How to track a moving target
There is a wide range of tools available for clinicians to precisely track tumors. GE Healthcare introduced 4-D CT four years ago, and as a result of the company’s joint effort with Varian Medical Systems, GE added Varian’s RPM Respiratory Gating System to its CT simulators.
“Whether or not therapy delivery is gated, it is important for clinicians to know the exact location of a tumor as it moves through the respiratory cycle so they can treat appropriately,” said Kelly Piacsek, Ph.D., oncology marketing manager, GE Healthcare. “Once clinicians see how much tumors move with respiration, they realize they can’t treat without this imaging capability.”
Cine mode is a unique feature in 4-D visualization that allows retrospective selection of the very precise respiratory phases at any location, and GE offers the ability to acquire in cine mode. “This capability allows a nearly unlimited scan range and phase accuracy unattainable with helical scanning,” Dr. Piacsek added.
Accurately mapping out radiation therapy requires precise localization of a tumor, which is often a moving target. Kulin Hemani, vice president of Oncology Care Systems Group, Siemens Medical Solutions, agrees that the “knowledge of tumor characteristics, location and motion with respect to the breathing pattern provide clinicians with the information they need to create a very accurate treatment plan.” With SOMATOM Sensation Open CT the user benefits from Siemens’ unique STRATON tube, which has a large heat dissipation capacity. This allows clinicians to capture large volumes of data in one contiguous scan without the limitation of cooling delays. Breathing can cause a tumor to appear double in length or half its size. The ANZAI gating system may be used on both the Sensation Open and Siemens’ linear accelerators – optimizing treatment delivery by using the entire motion management process for the true size of the tumor.
Philips Medical Systems’ Tumor Localization (Tumor LOC) application helps localize target volumes for radiation therapy planning. It includes features for viewing Respiratory Correlated CT data sets and analyzing motion of target and surrounding anatomy. Until now, Tumor LOC has only been available to Philips Brilliance CT Big Bore customers on the console, but with software release 3.5, this application will be available on the Extended Brilliance Workspace (EBW). When offered together with Remote Reconstruction and Pulmonary Viewer, it turns the EBW into a high-performance 4-D oncology workstation, allowing visualization of respiratory motion from a beam’s eye view perspective.

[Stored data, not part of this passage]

(* ===== verification/Gate.v ===== *)
(** * The gate service: service-src/service_gate.c

    Accepts connections, cuts the byte stream of each into length-prefixed
    packets and forwards these to a broker, an agent or the watchdog. What the
    gate calls in the core is the class [ServiceApi]; the service's own state is
    [gate]. *)
From S2P Require Import Prelude CLib CNum Module DataBuffer ServiceApi HashId.
From Stdlib Require Import Ascii String.
#[local] Open Scope Z_scope.

Definition BACKLOG : Z := 128.
Definition REMOTE_NAME_LEN : Z := 32.

Record connection : Type := Connection {
  c_id : Z;
  agent : Z;
  client : Z;
  remote_name : list Z;
  c_buffer : databuffer
}.

Record gate : Type := Gate {
  listen_id : Z;
  watchdog : Z;
  broker : Z;
  client_tag : Z;
  header_size : Z;
  max_connection : Z;
  g_hash : hashid;
  conn : list connection;
  mp : messagepool
}.

Definition empty_connection (id : Z) : connection := Connection id 0 0 [] empty_buffer.

Definition set_listen v g := Gate v (watchdog g) (broker g) (client_tag g) (header_size g)
  (max_connection g) (g_hash g) (conn g) (mp g).
Definition set_broker v g := Gate (listen_id g) (watchdog g) v (client_tag g) (header_size g)
  (max_connection g) (g_hash g) (conn g) (mp g).
Definition set_table h c g := Gate (listen_id g) (watchdog g) (broker g) (client_tag g)
  (header_size g) (max_connection g) h c (mp g).
Definition set_mp v g := Gate (listen_id g) (watchdog g) (broker g) (client_tag g) (header_size g)
  (max_connection g) (g_hash g) (conn g) v.
Definition set_buffer b c := Connection (c_id c) (agent c) (client c) (remote_name c) b.

Definition gate_create : gate := Gate (-1) 0 0 0 0 0 (Hashid 0 0 0 [] []) [] (Messagepool 0 0 []).

Section gate.
Context {W : Type} `{!ServiceApi W}.

(** closing the socket of every connection, in order *)
Definition close_conn (g : gate) (i : Z) (w : W) : outcome W :=
  c ← get_idx (conn g) i;
  if bool_decide (0 ≤ c_id c) then skynet_socket_close (c_id c) w else Ret w.
Definition gate_release (g : gate) (w : W) : outcome (messagepool * W) :=
  w ← for_loop (close_conn g) (Z.to_nat (max_connection g)) 0 1 w;
  w ← (if bool_decide (0 ≤ listen_id g) then skynet_socket_close (listen_id g) w else Ret w);
  Ret (messagepool_free (mp g), w).

(** ** Packets *)
Definition _report (g : gate) (text : string) (w : W) : outcome W :=
  if bool_decide (watchdog g = 0) then Ret w
  else '(_, w) ← skynet_send 0 (watchdog g) PTYPE_TEXT 0 (text_bytes text) w; Ret w.

(** the buffer and the pool are the parts of the gate that forwarding changes *)
Definition _forward (g : gate) (c : connection) (b : databuffer) (p : messagepool) (size : Z) (w : W) :
    outcome (databuffer * messagepool * W) :=
  let fd := c_id c in
  if bool_decide (fd ≤ 0) then Ret (b, p, w)
  else if bool_decide (broker g ≠ 0) then
    '(temp, b, p) ← databuffer_read b p size;
    '(_, w) ← skynet_send 0 (broker g) (Z.lor (client_tag g) PTYPE_TAG_DONTCOPY) fd temp w;
    Ret (b, p, w)
  else if bool_decide (agent c ≠ 0) then
    '(temp, b, p) ← databuffer_read b p size;
    '(_, w) ← skynet_send (client c) (agent c) (Z.lor (client_tag g) PTYPE_TAG_DONTCOPY) fd temp w;
    Ret (b, p, w)
  else if bool_decide (watchdog g ≠ 0) then
    '(tmp, b, p) ← databuffer_read b p size;
    '(_, w) ← skynet_send 0 (watchdog g) (Z.lor PTYPE_TEXT PTYPE_TAG_DONTCOPY) fd
                (text_bytes (fmt_d (c_id c) +:+ " data ") ++ tmp) w;
    Ret (b, p, w)
  else Ret (b, p, w).

Definition MAX_PACKET : Z := 0x1000000.

(** the [for (;;)] of [dispatch_message]: every round but the first consumes a
    header of the buffer *)
Fixpoint packet_loop (fuel : nat) (g : gate) (c : connection) (id : Z)
    (b : databuffer) (p : messagepool) (w : W) : outcome (databuffer * messagepool * W) :=
  match fuel with
  | O => NoFuel
  | S fuel =>
      '(size, b, p) ← databuffer_readheader b p (header_size g);
      if bool_decide (size < 0) then Ret (b, p, w)
      else if bool_decide (0 < size) then
        if bool_decide (MAX_PACKET ≤ size) then
          '(b, p) ← databuffer_clear b p;
          w ← skynet_socket_close id w;
          w ← skynet_error "Recv socket message > 16M" w;
          Ret (b, p, w)
        else
          '(b, p, w) ← _forward g c b p size w;
          packet_loop fuel g c id (databuffer_reset b) p w
      else packet_loop fuel g c id b p w
  end.

Definition dispatch_message (g : gate) (c : connection) (id : Z) (data : message) (w : W) :
    outcome (databuffer * messagepool * W) :=
  '(b, p) ← databuffer_push (c_buffer c) (mp g) data;
  packet_loop (2 + Z.to_nat (size b)) g c id b p w.

(** ** Events of the socket thread *)
Definition dispatch_socket_message (g : gate) (m : socket_message) (w : W) : outcome (gate * W) :=
  if bool_decide (sm_type m = SKYNET_SOCKET_TYPE_DATA) then
    id ← hashid_lookup (g_hash g) (sm_id m);
    if bool_decide (0 ≤ id) then
      c ← get_idx (conn g) id;
      '(b, p, w) ← dispatch_message g c (sm_id m) (sm_buffer m) w;
      l ← set_idx (conn g) id (set_buffer b c);
      Ret (set_mp p (set_table (g_hash g) l g), w)
    else
      w ← skynet_error ("Drop unknown connection " +:+ fmt_d (sm_id m) +:+ " message") w;
      w ← skynet_socket_close (sm_id m) w;
      Ret (set_mp (Messagepool (pools (mp g)) (freelist (mp g))
                     (freed (mp g) ++ [buffer (sm_buffer m)])) g, w)
  else if bool_decide (sm_type m = SKYNET_SOCKET_TYPE_CONNECT) then
    if bool_decide (sm_id m = listen_id g) then Ret (g, w)
    else
      id ← hashid_lookup (g_hash g) (sm_id m);
      if bool_decide (id < 0) then
        w ← skynet_error ("Close unknown connection " +:+ fmt_d (sm_id m)) w;
        w ← skynet_socket_close (sm_id m) w;
        Ret (g, w)
      else Ret (g, w)
  else if bool_decide (sm_type m = SKYNET_SOCKET_TYPE_CLOSE ∨ sm_type m = SKYNET_SOCKET_TYPE_ERROR) then
    '(id, h) ← hashid_remove (g_hash g) (sm_id m);
    if bool_decide (0 ≤ id) then
      c ← get_idx (conn g) id;
      '(_, p) ← databuffer_clear (c_buffer c) (mp g);
      l ← set_idx (conn g) id (empty_connection (-1));
      let g := set_mp p (set_table h l g) in
      w ← _report g (fmt_d (sm_id m) +:+ " close") w;
      Ret (g, w)
    else Ret (set_table h (conn g) g, w)
  else if bool_decide (sm_type m = SKYNET_SOCKET_TYPE_ACCEPT) then
    cassert (bool_decide (listen_id g = sm_id m));;
    if hashid_full (g_hash g) then w ← skynet_socket_close (sm_ud m) w; Ret (g, w)
    else
      '(i, h) ← hashid_insert (g_hash g) (sm_ud m);
      c ← get_idx (conn g) i;
      let name := take (Z.to_nat (REMOTE_NAME_LEN - 1)) (sm_text m) in
      l ← set_idx (conn g) i (Connection (sm_ud m) (agent c) (client c) name (c_buffer c));
      let g := set_table h l g in
      let id := fmt_d (sm_ud m) in
      w ← _report g (id +:+ " open " +:+ id +:+ " " +:+ string_of_bytes name +:+ ":0") w;
      w ← skynet_error ("socket open: " +:+ fmt_x (u32 (sm_ud m))) w;
      Ret (g, w)
  else if bool_decide (sm_type m = SKYNET_SOCKET_TYPE_WARNING) then
    w ← skynet_error ("fd (" +:+ fmt_d (sm_id m) +:+ ") send buffer (" +:+ fmt_d (sm_ud m) +:+ ")K") w;
    Ret (g, w)
  else Ret (g, w).

(** ** Text commands *)

(** the word before the first space, and the text from the space on *)
Definition command_word (s : string) : string * string := split_at 32 s.

(** [memcmp(command, name, i) == 0] for the first [i] bytes of the command:
    every prefix of the name passes, the empty one too *)
Definition is_command (word name : string) : bool := String.prefix word name.

(** [_parm]: the text after the word and the spaces behind it *)
Fixpoint _parm (s : string) : string :=
  match s with
  | String c s' => if decide (char_code c = 32) then _parm s' else s
  | EmptyString => EmptyString
  end.

(** [strsep(&p, " ")]: the token, and the rest when there was a space *)
Definition strsep_space (s : string) : string * option string :=
  match split_at 32 s with
  | (a, String _ b) => (a, Some b)
  | (a, EmptyString) => (a, None)
  end.

Definition _forward_agent (g : gate) (fd agentaddr clientaddr : Z) : outcome gate :=
  id ← hashid_lookup (g_hash g) fd;
  if bool_decide (0 ≤ id) then
    c ← get_idx (conn g) id;
    l ← set_idx (conn g) id (Connection (c_id c) agentaddr clientaddr (remote_name c) (c_buffer c));
    Ret (set_table (g_hash g) l g)
  else Ret g.

(** [p + 1] on a token: behind an empty token is the text after its space *)
Definition after_first (s rest : string) : string :=
  match s with EmptyString => rest | String _ s => s end.
(** [p + 1] on the last token; behind an empty one is memory the text left *)
Definition after_first_last (s : string) : outcome string :=
  match s with EmptyString => Undef | String _ s => Ret s end.

Definition ctrl_forward (g : gate) (parm : string) : outcome gate :=
  match strsep_space parm with
  | (_, None) => Ret g
  | (idstr, Some rest) =>
      let id := i32 (strtol idstr 10) in
      match strsep_space rest with
      | (_, None) => Ret g
      | (agent, Some client) =>
          cl ← after_first_last client;
          _forward_agent g id (u32 (strtoul (after_first agent client) 16)) (u32 (strtoul cl 16))
      end
  end.

Definition _ctrl (g : gate) (msg : string) (w : W) : outcome (gate * W) :=
  match msg with
  | EmptyString => Ret (g, w)
  | _ =>
    let '(word, rest) := command_word msg in
    if is_command word "kick" then
      let uid := i32 (strtol (_parm rest) 10) in
      id ← hashid_lookup (g_hash g) uid;
      if bool_decide (0 ≤ id) then w ← skynet_socket_close uid w; Ret (g, w) else Ret (g, w)
    else if is_command word "forward" then g ← ctrl_forward g (_parm rest); Ret (g, w)
    else if is_command word "broker" then
      '(b, w) ← skynet_queryname (_parm rest) w; Ret (set_broker b g, w)
    else if is_command word "start" then
      let uid := i32 (strtol (_parm rest) 10) in
      id ← hashid_lookup (g_hash g) uid;
      if bool_decide (0 ≤ id) then w ← skynet_socket_start uid w; Ret (g, w) else Ret (g, w)
    else if is_command word "close" then
      if bool_decide (0 ≤ listen_id g)
      then w ← skynet_socket_close (listen_id g) w; Ret (set_listen (-1) g, w)
      else Ret (g, w)
    else w ← skynet_error ("[gate] Unkown command : " +:+ msg) w; Ret (g, w)
  end.

(** the four bytes of a socket id, least significant first; the shift of the
    last one into the sign bit wraps *)
Definition client_socket (idbuf : list Z) : outcome Z :=
  match idbuf with
  | [a; b; c; d] =>
      Ret (u32 (Z.lor (Z.lor (Z.lor a (Z.shiftl b 8)) (Z.shiftl c 16)) (Z.shiftl d 24)))
  | _ => Undef
  end.

(** what a service gets: text, bytes for a client, or an event of a socket *)
Inductive gate_message : Type :=
  | GText (msg : string)
  | GClient (msg : list Z)
  | GSocket (m : socket_message)
  | GOther.

(** returns 1 when it keeps the message *)
Definition _cb (g : gate) (source : Z) (msg : gate_message) (w : W) : outcome (Z * gate * W) :=
  match msg with
  | GText text => '(g, w) ← _ctrl g text w; Ret (0, g, w)
  | GClient msg =>
      let sz := Zlen msg in
      if bool_decide (sz ≤ 4) then
        w ← skynet_error ("Invalid client message from " +:+ fmt_x source) w; Ret (0, g, w)
      else
        uid ← client_socket (slice msg (sz - 4) 4);
        id ← hashid_lookup (g_hash g) (i32 uid);
        if bool_decide (0 ≤ id) then
          w ← skynet_socket_send (i32 uid) (slice msg 0 (sz - 4)) w; Ret (1, g, w)
        else
          w ← skynet_error ("Invalid client id " +:+ fmt_d (i32 uid) +:+ " from " +:+ fmt_x source) w;
          Ret (0, g, w)
  | GSocket m => '(g, w) ← dispatch_socket_message g m w; Ret (0, g, w)
  | GOther => Ret (0, g, w)
  end.

(** ** Starting *)

(** the text before the last ':' and after it: [strrchr] *)
Fixpoint split_last (c : Z) (s : string) : option (string * string) :=
  match s with
  | EmptyString => None
  | String d s' =>
      match split_last c s' with
      | Some (a, b) => Some (String d a, b)
      | None => if decide (char_code d = c) then Some (EmptyString, s') else None
      end
  end.

(** 1 on failure *)
Definition start_listen (g : gate) (listen_addr : string) (w : W) : outcome (Z * gate * W) :=
  let '(host, portstr) := match split_last 58 listen_addr with
                          | None => (EmptyString, listen_addr)
                          | Some (host, portstr) => (host, portstr)
                          end in
  let port := i32 (strtol portstr 10) in
  if bool_decide (port ≤ 0) then
    w ← skynet_error ("Invalid gate address " +:+ listen_addr) w; Ret (1, g, w)
  else
    '(id, w) ← skynet_socket_listen host port BACKLOG w;
    let g := set_listen id g in
    if bool_decide (id < 0) then Ret (1, g, w)
    else w ← skynet_socket_start id w; Ret (0, g, w).

(** the parameters [sscanf] finds with "%c %s %s %d %d", and how many *)
Record gate_parm : Type := GateParm {
  p_n : Z;
  p_header : Z;
  p_watchdog : string;
  p_binding : string;
  p_client_tag : Z;
  p_max : Z
}.

Definition scan_parm (s : string) : gate_parm :=
  match s with
  | EmptyString => GateParm (-1) 0 "" "" 0 0
  | String h s =>
      let h := char_code h in
      match scan_word s with
      | None => GateParm 1 h "" "" 0 0
      | Some (wd, s) =>
          match scan_word s with
          | None => GateParm 2 h wd "" 0 0
          | Some (b, s) =>
              match scan_int s with
              | None => GateParm 3 h wd b 0 0
              | Some (tag, s) =>
                  match scan_int s with
                  | None => GateParm 4 h wd b (i32 tag) 0
                  | Some (mx, _) => GateParm 5 h wd b (i32 tag) (i32 mx)
                  end
              end
          end
      end
  end.

Definition header_S : Z := 83.
Definition header_L : Z := 76.

Definition gate_init (g : gate) (parm : option string) (w : W) :
    outcome (Z * gate * W) :=
  match parm with
  | None => Ret (1, g, w)
  | Some parm =>
      let p := scan_parm parm in
      if bool_decide (p_n p < 4) then
        w ← skynet_error ("Invalid gate parm " +:+ parm) w; Ret (1, g, w)
      else if bool_decide (p_max p ≤ 0) then
        w ← skynet_error "Need max connection" w; Ret (1, g, w)
      else if bool_decide (p_header p ≠ header_S ∧ p_header p ≠ header_L) then
        w ← skynet_error "Invalid data header style" w; Ret (1, g, w)
      else
        let tag := if bool_decide (p_client_tag p = 0) then PTYPE_CLIENT else p_client_tag p in
        '(wd, w) ← (match p_watchdog p with
                    | String c _ =>
                        if decide (char_code c = 33) then Ret (Some 0, w)
                        else
                          '(h, w) ← skynet_queryname (p_watchdog p) w;
                          if bool_decide (h = 0) then
                            w ← skynet_error ("Invalid watchdog " +:+ p_watchdog p) w; Ret (None, w)
                          else Ret (Some h, w)
                    | EmptyString => Undef
                    end);
        match wd with
        | None => Ret (1, g, w)
        | Some wd =>
            h ← hashid_init (p_max p);
            w ← skynet_callback w;
            start_listen
              (Gate (listen_id g) wd (broker g) tag
                 (if bool_decide (p_header p = header_S) then 2 else 4) (p_max p) h
                 (replicate (Z.to_nat (p_max p)) (empty_connection (-1))) (mp g))
              (p_binding p) w
        end
  end.
End gate.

The integrated multimodality workspace from Siemens includes, among other applications, 4D Inspace, virtual simulation and multimodality fusion software. 4D Inspace lets clinicians view tumor motion in 3-D. That data can then be transferred to any DICOM- compliant treatment planning system for accurate and effective radiation therapy. “By viewing the tumor motions in 3-D, clinicians can identify accurately tumor location and synchronize dose delivery with the patient’s breathing cycle,” added Hemani.
Similarly, GE’s Oncology Work-station and AdvantageSIM MD virtual simulation software features multi-phase, multimodality image management that also assists with RT planning. This system allows users to contour and plan on a movie loop of the tumor through the respiratory cycle. This allows the clinician to utilize all phases simultaneously and minimizes guesswork when planning treatment — which is half the battle.